Evolution of risk and protection:
Among all the risk and threats that may occur in the e-business of the music store, if we priorities the threats from maximum threats then the first thing which should kept in mind for implementing security are as:
- It has to be taken care that the availability of the web page shall remain consistent, so that user can access the webpage whenever they want and ‘no availability’ problem does not come into picture.
- Denial of service attack has to be mitigated so that any user will not face the fraud action in making business transaction with the organization.
- Online money transfer should be made secure with payment gateways technique so that the credit card information, bank details might not be available to any third person who may cause any damage to the customer. Confidentiality and integrity of information should look after.
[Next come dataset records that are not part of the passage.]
(** * terraform-launch: the configuration-file generator and the command router

    A shallow embedding of [utils/tfgen.go] (the [TerraformFileConfig]
    generator) and of [main.go] (the command router and the plugin
    lifecycle), with the properties of the specification stated over it.

    Go strings are byte strings ([string]); Go slices are modelled with
    their backing array where sharing is observable; collaborators living
    outside the two source files (the JSON encoder, the HCL formatter, the
    sandbox, the plugins) are parameters. *)

From Stdlib Require Import String Ascii List Bool Arith Lia Permutation.
From Stdlib Require Import ZArith.
Import ListNotations.
Local Open Scope string_scope.
Local Open Scope list_scope.

(** ** The functions of Go's [strings] package the program calls *)
Module Strings.

(** [strings.Contains(s, substr)]: [substr] occurs somewhere within [s]. *)
Fixpoint Contains (s substr : string) : bool :=
  if String.prefix substr s then true
  else match s with
       | EmptyString => false
       | String _ rest => Contains rest substr
       end.

(** [strings.HasPrefix(s, prefix)]. *)
Definition HasPrefix (s prefix : string) : bool := String.prefix prefix s.

(** [strings.Join(elems, sep)]. *)
Definition Join (elems : list string) (sep : string) : string :=
  String.concat sep elems.

(** [strings.Split(s, sep)] for a one-byte separator, the only use the
    program makes of it ([strings.Split(value, "=")]). *)
Fixpoint Split (s : string) (sep : ascii) : list string :=
  match s with
  | EmptyString => [EmptyString]
  | String ch rest =>
      if Ascii.eqb ch sep then EmptyString :: Split rest sep
      else match Split rest sep with
           | [] => [String ch EmptyString]
           | h :: t => String ch h :: t
           end
  end.

End Strings.

(** The line separator ["\n"]. *)
Definition newline : string := String (ascii_of_nat 10) EmptyString.

(** ** Go maps with string keys

    A [map[string]V] is kept as an association list without duplicate
    keys.  Assignment [m[k] = v] replaces the binding of [k] or adds one. *)
Section GoMap.
  Context {V : Type}.
(* ===== verification/_CoqProject ===== *)
-Q . S2P
Prelude.v
PyStr.v
Database.v
SqlLike.v
Models.v
Schemas.v
Query.v
DateTime.v
Search.v
DisplayTag.v
Joins.v
Pagination.v
Auth.v
PersonRouter.v
ShiftRouter.v
OvertimeRouter.v
App.v
Populate.v
Tests.v
Scenarios.v
Lemma apply_date_filters_rows {A} (st : A -> Z) (q : query A) sd ed :
  q_rows (apply_date_filters st q sd ed) = q_rows q /\
  q_order (apply_date_filters st q sd ed) = q_order q.
Proof. destruct sd, ed; done. Qed.

(** The day-range test [apply_date_filters] adds. *)
Definition in_day_range (start_date end_date : option Z) (t : Z) : bool :=
  match start_date with Some d => start_of_day d <=? t | None => true end &&
  match end_date with Some d => t <=? end_of_day d | None => true end.

Lemma where_ok_apply_date_filters {A} (st : A -> Z) (q : query A) sd ed (r : A) :
  where_ok (q_where (apply_date_filters st q sd ed)) r =
  where_ok (q_where q) r && in_day_range sd ed (st r).
Proof.
  unfold apply_date_filters, in_day_range.
  destruct sd, ed; rewrite ?where_ok_filter; simpl;
    rewrite ?andb_true_r, ?andb_assoc; done.
Qed.

Lemma start_of_day_le (d : Z) : start_of_day d <= d.
Proof. unfold start_of_day, day_us. pose proof (Z.mod_pos_bound d 86400000000). lia. Qed.

Lemma end_of_day_ge (d : Z) : d <= end_of_day d.
Proof.
  unfold end_of_day, start_of_day, day_us. pose proof (Z.mod_pos_bound d 86400000000). lia.
Qed.

Lemma sort_query_by_selected {A} (q q' : query A) attr ot :
  sort_query_by q attr ot = Ok q' -> selected q' = selected q /\ q_rows q' = q_rows q.
Proof.
  unfold sort_query_by. destruct attr as [a|]; [|by intros [= <-]].
  case_bool_decide; [by intros [= <-]|]. case_bool_decide; [by intros [= <-]|].
  discriminate.
Qed.

Lemma sort_query_by_asc {A} (q : query A) a :
  sort_query_by q (Some a) (Some "asc"%string) = Ok (order_by q (OrderTerm a Asc)).
Proof. reflexivity. Qed.

Lemma sort_query_by_desc {A} (q : query A) a :
  sort_query_by q (Some a) (Some "desc"%string) = Ok (order_by q (OrderTerm a Desc)).
Proof. reflexivity. Qed.

Lemma sort_query_by_invalid {A} (q : query A) a ot :
  ot <> Some "asc"%string -> ot <> Some "desc"%string ->
  sort_query_by q (Some a) ot =
  Err (HTTPException 400 ("Order type is either asc or desc, you entered " ++ py_fmt_opt ot)%string).
Proof.
  intros H1 H2. unfold sort_query_by.
  rewrite !bool_decide_eq_false_2 by done. done.
Qed.

(** The rows [apply_date_filters] keeps: those of the query in the day
    range. *)
Lemma selected_apply_date_filters {A} (st : A -> Z) (q : query A) sd ed :
  selected (apply_date_filters st q sd ed) =
  List.filter (fun r => in_day_range sd ed (st r)) (selected q).
Proof.
  unfold selected. rewrite (proj1 (apply_date_filters_rows st q sd ed)), <- filter_andb.
  apply List.filter_ext. intros r. apply where_ok_apply_date_filters.
Qed.


End Query.
(* ===== verification/DisplayTag.v ===== *)
(** * [generate_display_tag] of src/api/helpers.py

    The tag is the first three letters of the first name and the first
    two of the last name, lower-cased, followed by [str(random.randint(100,
    999))]; the [while] loop draws again while the tag is [in]
    [db.query(models.Person.display_tag).all()].  That query returns
    one-column [Row]s, and a [str] is never [==] to a [Row]: the loop
    test is always false, so the first candidate is returned whatever the
    store holds.  The draws of [random.randint] are a stream [randint],
    the [while] loop has fuel, and the result carries the index of the
    next draw. *)

From S2P Require Import Prelude PyStr Models Schemas.
Import PyStr Store Schemas.

Module DisplayTag.

Section Gen.

(** The [k]-th value [random.randint(100, 999)] returns. *)
Variable randint : nat -> Z.

(** [db.query(models.Person.display_tag).all()]: one-column rows. *)
Definition display_tag_rows (db : DB) : list pyval :=
  map (fun p => PyRow [match Person.display_tag p with
                       | Some t => PyString t
                       | None => PyNone
                       end]) (persons db).

(** [person.first_name[0:3] + person.last_name[0:2]] *)
Definition tag_prefix (person : PersonIn) : string :=
  (py_slice (pin_first_name person) 0 3 ++ py_slice (pin_last_name person) 0 2)%string.

(** The [while] loop, from the draw index [k] with the current [tag]; the
    body builds the new tag without [.lower()].  [None] when the fuel
    runs out. *)
Fixpoint tag_loop (fuel : nat) (person : PersonIn) (db : DB) (k : nat) (tag : string)
    : option (string * nat) :=
  if py_in (PyString tag) (display_tag_rows db) then
    match fuel with
    | O => None
    | S fuel' =>
        let prefix := tag_prefix person in
        let suffix := randint k in
        tag_loop fuel' person db (S k) (prefix ++ py_str_int suffix)%string
    end
  else Some (tag, k).

Definition generate_display_tag (fuel : nat) (person : PersonIn) (db : DB) (k : nat)
    : option (string * nat) :=
  let prefix := tag_prefix person in
  let suffix := randint k in
  let tag := (lower prefix ++ py_str_int suffix)%string in
  tag_loop fuel person db (S k) tag.

End Gen.

(** ** Theorems *)

Lemma display_tag_rows_rows (db : DB) :
  exists rows, display_tag_rows db = map PyRow rows.
Proof.
  unfold display_tag_rows. eexists. rewrite <- (map_map _ PyRow). reflexivity.
Qed.

(** The loop test [tag in db.query(models.Person.display_tag).all()] is
    false for every tag and store. *)
Lemma tag_in_rows_false (tag : string) (db : DB) :
  py_in (PyString tag) (display_tag_rows db) = false.
Proof.
  destruct (display_tag_rows_rows db) as [rows ->]. apply py_in_string_rows.
Qed.

(** The loop with any fuel returns the tag it starts with. *)
Lemma tag_loop_first (randint : nat -> Z) (fuel : nat) (person : PersonIn) (db : DB)
    (k : nat) (tag : string) :
  tag_loop randint fuel person db k tag = Some (tag, k).
Proof. destruct fuel; simpl; by rewrite tag_in_rows_false. Qed.

(** C5. [generate_display_tag] returns its first candidate (lower-cased prefix and the first draw) and consumes exactly one draw, with no fuel needed and whatever tags the store holds: the loop test compares a [str] with [Row]s and is always false. *)
Theorem generate_display_tag_first (randint : nat -> Z) (fuel : nat) (person : PersonIn)
    (db : DB) (k : nat) :
  generate_display_tag randint fuel person db k =
  Some ((lower (tag_prefix person) ++ py_str_int (randint k))%string, S k).
Proof.
  unfold generate_display_tag. apply tag_loop_first.
Qed.

Lemma py_str_int_3digits (z : Z) :
  (100 <= z <= 999)%Z -> String.length (py_str_int z) = 3.
Proof.
  intros Hz. apply Nat.eqb_eq.
  exact (Z_range_forallb (fun n => String.length (py_str_int n) =? 3) 100 900
           ltac:(vm_compute; reflexivity) z ltac:(lia)).
Qed.

Lemma length_tag_prefix (person : PersonIn) : String.length (tag_prefix person) <= 5.
Proof.
  unfold tag_prefix. rewrite length_append.
  pose proof (length_py_slice (pin_first_name person) 0 3).
  pose proof (length_py_slice (pin_last_name person) 0 2). lia.
Qed.

(** C18. With a draw in [100..999], the generated tag has at most 8 characters, the width of the column [display_tag = Column(String(8))]. *)
Theorem generate_display_tag_length (randint : nat -> Z) (fuel : nat) (person : PersonIn)
    (db : DB) (k : nat) (tag : string) (k' : nat) :
  (100 <= randint k <= 999)%Z ->
  generate_display_tag randint fuel person db k = Some (tag, k') ->
  String.length tag <= 8.
Proof.
  intros Hr. unfold generate_display_tag. rewrite tag_loop_first. intros [= <- _].
  rewrite length_append, length_lower, py_str_int_3digits by done.
  pose proof (length_tag_prefix person). lia.
Qed.

End DisplayTag.
(* ===== verification/Auth.v ===== *)
(** * The API-key dependency [get_api_key] of src/dependencies.py

    Every router depends on [get_api_key].  Its argument is the value of
    the security scheme [APIKeyHeader(name="access_token",
    auto_error=False)] ([api_key_header]): the header's value, or [None]
    when the header is absent or empty (FastAPI's [if not api_key: return
    None]).  It must equal [os.environ.get("API_KEY")] (unset: [None]),
    else 403.  Both sides are optional, so a request without the header
    passes when the server has no [API_KEY]; and no request passes when
    [API_KEY] is set to the empty string. *)

From S2P Require Import Prelude.

Module Auth.

(** [APIKeyHeader(name="access_token", auto_error=False)]: the header, an
    empty one read as missing. *)
Definition api_key_header (access_token : option string) : option string :=
  match access_token with
  | Some EmptyString => None
  | _ => access_token
  end.

Definition get_api_key (api_key_header : option string) (env_api_key : option string)
    : result (option string) :=
  if bool_decide (api_key_header = env_api_key) then Ok api_key_header
  else Err (HTTPException 403 "Could not validate API KEY"%string).

Lemma api_key_header_nonempty (t : option string) : api_key_header t <> Some EmptyString.
Proof. destruct t as [[|c s]|]; done. Qed.

Lemma get_api_key_ok (h env : option string) : h = env -> get_api_key h env = Ok h.
Proof. intros Hk. unfold get_api_key. by rewrite bool_decide_eq_true_2. Qed.

Lemma get_api_key_fail (h env : option string) :
  h <> env -> get_api_key h env = Err (HTTPException 403 "Could not validate API KEY"%string).
Proof. intros Hk. unfold get_api_key. by rewrite bool_decide_eq_false_2. Qed.

End Auth.
(* ===== verification/PersonRouter.v ===== *)
(** * The person router, src/api/routers/person.py

    Every handler is a computation in [St DB] (the store), run by [App]
    inside a [session]; [HTTPException]s are [Err] results.  The handlers
    share the lookup [db.query(models.Person).filter(models.Person.id ==
    person_id).first()] ([person_by_id]).  [create_person] draws its tag
    suffix from the stream [randint] at index [k] and returns the index of
    the next draw with the echoed body. *)

From S2P Require Import Prelude PyStr Models Schemas Query Search DisplayTag Joins Pagination.
Import Store Schemas Query Search DisplayTag Joins Pagination.

Local Open Scope Z_scope.

Module PersonRouter.

(** [db.query(models.Person).filter(models.Person.id == person_id)] *)
Definition person_query (person_id : Z) (db : DB) : query Person.t :=
  Query.filter (select (persons db)) (fun p => Person.id p =? person_id).

(** The row after [.update({"first_name": ..., "last_name": ...,
    "job_role": ..., "birthday": ...})]; [updated_at] has [onupdate=
    datetime.now]. *)
Definition update_person_row (now : Z) (person : PersonIn) (p : Person.t) : Person.t :=
  Person.mk (Person.id p) (pin_first_name person) (pin_last_name person)
    (pin_job_role person) (pin_birthday person) (Person.created_at p) now
    (Person.display_tag p) (Person.field_A p) (Person.field_B p) (Person.field_C p)
    (Person.field_D p) (Person.field_E p).

(** [sort_by_map.get(sort_by)] *)
Definition sort_by_map (sort_by : option string) : option (Person.t -> colval) :=
  if bool_decide (sort_by = Some "last_name"%string) then Some (fun p => CText (Person.last_name p))
  else if bool_decide (sort_by = Some "first_name"%string) then Some (fun p => CText (Person.first_name p))
  else None.

Section Handlers.
Context `{OrderEngine}.

(** The draws of [random.randint(100, 999)] and the fuel of the tag loop. *)
Variable randint : nat -> Z.
Variable fuel : nat.

Definition person_by_id (person_id : Z) (db : DB) : option Person.t :=
  first (person_query person_id db).

Definition create_person (now : Z) (k : nat) (person : PersonIn) : St DB (PersonIn * nat) :=
  db <- st_get ;;
  let first_name := pin_first_name person in
  let last_name := pin_last_name person in
  match generate_display_tag randint fuel person db k with
  | None => st_raise Loops
  | Some (display_tag, k') =>
      match insert_person now first_name last_name (Some display_tag)
              (pin_job_role person) (pin_birthday person) db with
      | Ok db' => st_put db' ;;; st_ret (person, k')
      | Err e => st_raise e
      end
  end.

Definition get_person_by_id (person_id : Z) : St DB PersonOut :=
  db <- st_get ;;
  match person_by_id person_id db with
  | Some person => st_ret person
  | None => st_raise (HTTPException 404 "Person not found"%string)
  end.

Definition get_all_persons (search_string order_type sort_by : option string)
    (params : Params) : St DB (Page PersonOut) :=
  db <- st_get ;;
  match search_query search_string db with
  | Err e => st_raise e
  | Ok query =>
      match sort_by_map sort_by with
      | Some attribute =>
          if bool_decide (order_type = Some "asc"%string) then
            st_ret (paginate params (all (order_by query (OrderTerm attribute Asc))))
          else if bool_decide (order_type = Some "desc"%string) then
            st_ret (paginate params (all (order_by query (OrderTerm attribute Desc))))
          else st_raise (HTTPException 400
                 ("Order type is either asc or desc, you entered " ++ py_fmt_opt order_type)%string)
      | None => st_ret (paginate params (all query))
      end
  end.

Definition update_person (now : Z) (person : PersonIn) (person_id : Z) : St DB PersonIn :=
  db <- st_get ;;
  match person_by_id person_id db with
  | Some _ =>
      st_put (set_persons (update_where (fun p => Person.id p =? person_id)
                             (update_person_row now person) (persons db)) db) ;;;
      st_ret person
  | None => st_raise (HTTPException 404 "Person not found"%string)
  end.

Definition get_shifts (person_id : Z) (start_date end_date : option Z)
    (sort_by order_type : option string) (params : Params) : St DB (Page ShiftOut) :=
  db <- st_get ;;
  match person_by_id person_id db with
  | Some _ =>
      match shift_join_with_person_id person_id db start_date end_date sort_by order_type with
      | Ok shifts => st_ret (paginate params shifts)
      | Err e => st_raise e
      end
  | None => st_raise (HTTPException 404 "Person not found"%string)
  end.

Definition delete_person (person_id : Z) : St DB string :=
  db <- st_get ;;
  match person_by_id person_id db with
  | Some _ =>
      st_modify (fun db => set_shifts
                   (delete_where (fun s => Shift.person_id s =? person_id) (shifts db)) db) ;;;
      st_modify (fun db => set_persons
                   (delete_where (fun p => Person.id p =? person_id) (persons db)) db) ;;;
      st_ret "Person deleted successfully"%string
  | None => st_raise (HTTPException 404 "Person not found"%string)
  end.

End Handlers.

(** ** Theorems *)

Section Lemmas.
Context `{OrderEngine}.

Lemma in_person_query (pid : Z) (db : DB) (p : Person.t) :
  In p (selected (person_query pid db)) <-> In p (persons db) /\ Person.id p = pid.
Proof.
  unfold person_query. rewrite in_selected_filter, in_selected_select, Z.eqb_eq. done.
Qed.

Lemma person_by_id_some (pid : Z) (db : DB) (p : Person.t) :
  wf db -> In p (persons db) -> Person.id p = pid -> person_by_id pid db = Some p.
Proof.
  intros Hwf Hp Hid. apply first_unique; [by apply in_person_query|].
  intros q [Hq Hqid]%in_person_query.
  eapply NoDup_map_inj; [apply (wf_person_ids _ Hwf)|done|done|congruence].
Qed.

Lemma person_by_id_none (pid : Z) (db : DB) :
  (forall p, In p (persons db) -> Person.id p <> pid) -> person_by_id pid db = None.
Proof.
  intros Hn. apply first_none. intros p [Hp Hid]%in_person_query. by apply (Hn p).
Qed.

Lemma person_by_id_in (pid : Z) (db : DB) (p : Person.t) :
  person_by_id pid db = Some p -> In p (persons db) /\ Person.id p = pid.
Proof. intros Hp. apply in_person_query, first_in, Hp. Qed.

(** The tag [create_person] stores: its first candidate. *)
Definition first_tag (randint : nat -> Z) (k : nat) (person : PersonIn) : string :=
  (PyStr.lower (tag_prefix person) ++ PyStr.py_str_int (randint k))%string.

Lemma create_person_unfold randint fuel now k person db :
  create_person randint fuel now k person db =
  match insert_person now (pin_first_name person) (pin_last_name person)
          (Some (first_tag randint k person)) (pin_job_role person) (pin_birthday person) db with
  | Ok db' => (Ok (person, S k), db')
  | Err e => (Err e, db)
  end.
Proof.
  unfold create_person, st_bind, st_get. simpl.
  unfold generate_display_tag. rewrite tag_loop_first. unfold first_tag.
  case_match; reflexivity.
Qed.

(** C4. When the first candidate tag of [create_person] (name prefix and draw) is already stored, the commit fails with the UNIQUE violation of [display_tag] (HTTP 500) and the store is unchanged: the collision check of [generate_display_tag] never triggers a retry. *)
Theorem create_person_collision randint fuel now k person db :
  first_tag randint k person ∈ tags db ->
  session (create_person randint fuel now k person) db =
  (Err (IntegrityError "UNIQUE constraint failed: persons.display_tag"%string), db).
Proof.
  intros Hin. unfold session. rewrite create_person_unfold. unfold insert_person.
  apply in_tags in Hin as (p & Hp & Htag).
  replace (existsb _ (persons db)) with true; [done|]. symmetry.
  apply existsb_exists. exists p. split; [by apply list_elem_of_In|].
  by apply bool_decide_eq_true.
Qed.

(** C19. When the first candidate tag is not stored, [create_person] commits the store with the person appended under the next rowid and that tag, and returns the request body. *)
Theorem create_person_fresh randint fuel now k person db :
  first_tag randint k person ∉ tags db ->
  session (create_person randint fuel now k person) db =
  (Ok (person, S k),
   set_persons (persons db ++
     [Person.mk (next_rowid (map Person.id (persons db))) (pin_first_name person)
        (pin_last_name person) (pin_job_role person) (pin_birthday person) now now
        (Some (first_tag randint k person)) None None None None None]) db).
Proof.
  intros Hnin. unfold session. rewrite create_person_unfold. unfold insert_person.
  replace (existsb _ (persons db)) with false; [done|]. symmetry.
  apply not_true_iff_false. intros (p & Hp & Htag)%existsb_exists.
  apply Hnin, in_tags. exists p. split; [by apply list_elem_of_In|].
  by apply bool_decide_eq_true in Htag.
Qed.

(** C6. Deleting an existing person commits a store without that person and without any shift whose [person_id] is theirs, keeps every other person and shift, and leaves the overtime rows as they were. *)
Theorem delete_person_cascade (pid : Z) (db : DB) (p : Person.t) :
  wf db -> In p (persons db) -> Person.id p = pid ->
  session (delete_person pid) db =
  (Ok "Person deleted successfully"%string,
   mkDB (List.filter (fun q => negb (Person.id q =? pid)) (persons db))
        (List.filter (fun s => negb (Shift.person_id s =? pid)) (shifts db))
        (overtimes db)).
Proof.
  intros Hwf Hp Hid. unfold session, delete_person, st_bind, st_get.
  rewrite (person_by_id_some pid db p) by done. reflexivity.
Qed.

(** C31. Updating an existing person replaces first name, last name, job role and birthday under the same id, keeps the display tag and [created_at], and sets [updated_at] to the request's clock ([onupdate=datetime.now]), leaving every other person as it was. *)
Theorem update_person_fields (now : Z) (body : PersonIn) (pid : Z) (db : DB) (p : Person.t) :
  wf db -> In p (persons db) -> Person.id p = pid ->
  exists db' q, session (update_person now body pid) db = (Ok body, db') /\
    person_by_id pid db' = Some q /\
    Person.first_name q = pin_first_name body /\ Person.last_name q = pin_last_name body /\
    Person.job_role q = pin_job_role body /\ Person.birthday q = pin_birthday body /\
    Person.display_tag q = Person.display_tag p /\ Person.created_at q = Person.created_at p /\
    Person.updated_at q = now /\
    (forall u, In u (persons db) -> Person.id u <> pid -> In u (persons db')).
Proof.
  intros Hwf Hp Hid. unfold session, update_person. st_unfold.
  rewrite (person_by_id_some pid db p) by done.
  eexists. exists (update_person_row now body p). split; [reflexivity|].
  split; [|repeat split; try done].
  - apply person_by_id_some; [by apply wf_update_persons| |done].
    pose proof (in_update_where (fun t => Person.id t =? pid) (update_person_row now body) _ p Hp)
      as Hin. simpl in Hin. rewrite Hid, Z.eqb_refl in Hin. exact Hin.
  - intros u Hu Hne. pose proof (in_update_where (fun t => Person.id t =? pid)
      (update_person_row now body) _ u Hu) as Hin. simpl in Hin.
    by rewrite (proj2 (Z.eqb_neq _ _) Hne) in Hin.
Qed.

(** C26. [get_all_persons] with [sort_by] a key of [sort_by_map] and [order_type = "asc"] returns, paginated, the persons the search selects, sorted by that name column. *)
Theorem get_all_persons_sorted (ss sb : option string) (proj : Person.t -> string)
    (params : Params) (db : DB) (q : query Person.t) :
  search_query ss db = Ok q -> sort_by_map sb = Some (fun p => CText (proj p)) ->
  exists L, session (get_all_persons ss (Some "asc"%string) sb params) db =
              (Ok (paginate params L), db) /\
    Sorted (fun a b => String.compare (proj a) (proj b) <> Gt) L /\
    Permutation L (List.filter (where_ok (q_where q)) (persons db)).
Proof.
  intros Hq Hsb. destruct (search_query_rows ss db q Hq) as [Hrows Hord].
  unfold session, get_all_persons. st_unfold. rewrite Hq, Hsb.
  rewrite bool_decide_eq_true_2 by reflexivity. eexists. split; [reflexivity|]. split.
  - eapply Sorted_weaken; [|apply all_sorted]. intros x y Hxy. simpl in Hxy.
    rewrite Hord in Hxy. exact (cmp_le_asc_text proj x y Hxy).
  - rewrite all_perm. unfold selected. simpl. by rewrite Hrows.
Qed.

(** C27. [get_all_persons] with [sort_by] a key of [sort_by_map] and an [order_type] other than ["asc"] and ["desc"] (absent included) answers 400 and names the order type it got. *)
Theorem get_all_persons_bad_order (ss sb ot : option string) (attr : Person.t -> colval)
    (params : Params) (db : DB) (q : query Person.t) :
  search_query ss db = Ok q -> sort_by_map sb = Some attr ->
  ot <> Some "asc"%string -> ot <> Some "desc"%string ->
  session (get_all_persons ss ot sb params) db =
  (Err (HTTPException 400 ("Order type is either asc or desc, you entered " ++ py_fmt_opt ot)), db).
Proof.
  intros Hq Hsb Ha Hd. unfold session, get_all_persons. st_unfold. rewrite Hq, Hsb.
  by rewrite !bool_decide_eq_false_2.
Qed.

(** C34. Deleting a person id that names no person answers 404 "Person not found" and changes nothing. *)
Theorem delete_person_missing (pid : Z) (db : DB) :
  (forall p, In p (persons db) -> Person.id p <> pid) ->
  session (delete_person pid) db = (Err (HTTPException 404 "Person not found"%string), db).
Proof.
  intros Hn. unfold session, delete_person, st_bind, st_get.
  rewrite person_by_id_none by done. reflexivity.
Qed.

(** ** Invariants *)

Lemma create_person_wf randint fuel now k person :
  preserves wf (create_person randint fuel now k person).
Proof.
  intros db a db' Hwf Heq. rewrite create_person_unfold in Heq.
  revert Heq. case_match eqn:E; intros Heq; simplify_eq. by eapply insert_person_wf.
Qed.

Lemma create_person_ordered randint fuel now k person :
  preserves shifts_ordered (create_person randint fuel now k person).
Proof.
  intros db a db' Hord Heq. rewrite create_person_unfold in Heq. unfold insert_person in Heq.
  revert Heq. repeat case_match; intros Heq; simplify_eq; done.
Qed.

Lemma update_person_wf now person pid : preserves wf (update_person now person pid).
Proof.
  intros db a db' Hwf Heq. revert Heq. unfold update_person. st_unfold.
  case_match; intros Heq; simplify_eq. by apply wf_update_persons.
Qed.

Lemma update_person_ordered now person pid : preserves shifts_ordered (update_person now person pid).
Proof.
  intros db a db' Hord Heq. revert Heq. unfold update_person. st_unfold.
  case_match; intros Heq; simplify_eq. done.
Qed.

Lemma delete_person_wf pid : preserves wf (delete_person pid).
Proof.
  intros db a db' Hwf Heq. revert Heq. unfold delete_person. st_unfold.
  case_match; intros Heq; simplify_eq. by apply wf_delete_persons, wf_delete_shifts.
Qed.

Lemma delete_person_ordered pid : preserves shifts_ordered (delete_person pid).
Proof.
  intros db a db' Hord Heq. revert Heq. unfold delete_person. st_unfold.
  case_match; intros Heq; simplify_eq. by apply Forall_filter_in.
Qed.

Lemma get_person_by_id_read_only pid : read_only (get_person_by_id pid).
Proof. unfold get_person_by_id. prove_read_only. Qed.

Lemma get_all_persons_read_only ss ot sb params : read_only (get_all_persons ss ot sb params).
Proof. unfold get_all_persons. prove_read_only. Qed.

Lemma get_shifts_read_only pid sd ed sb ot params : read_only (get_shifts pid sd ed sb ot params).
Proof. unfold get_shifts. prove_read_only. Qed.

End Lemmas.


End PersonRouter.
Though there are many things require making the entire e-business safe and securing, it may not be possible for the small organization to introduce all necessary protection tools as this may require high investment. And any small organization will not be able to accept the cost of making business. Then what the organization can do. First thing the organization may outsource the hosting part of the webpage to any outside organization whose core competency in business is web hosting. The merchant will be benefited by the cost as he needs not to concentrate the various aspects of security of webpage hosting. And this can be done with less cost by outsourcing the hosting and maintaining. The organization can also contact different ISP service providers to get a secured communication channel. This also helps him in getting the best service without much investment. After outsourcing these two areas, the small organization may concentrate on managing and maintaining the database which will be the warehouse of the business. He can concentrate in managing some best firewall technique and look at different digital certificates for the items which are going to be sold online. The small organization can also concentrate on giving more stock choice to its customers and how he can increase his business by giving better customer satisfied process.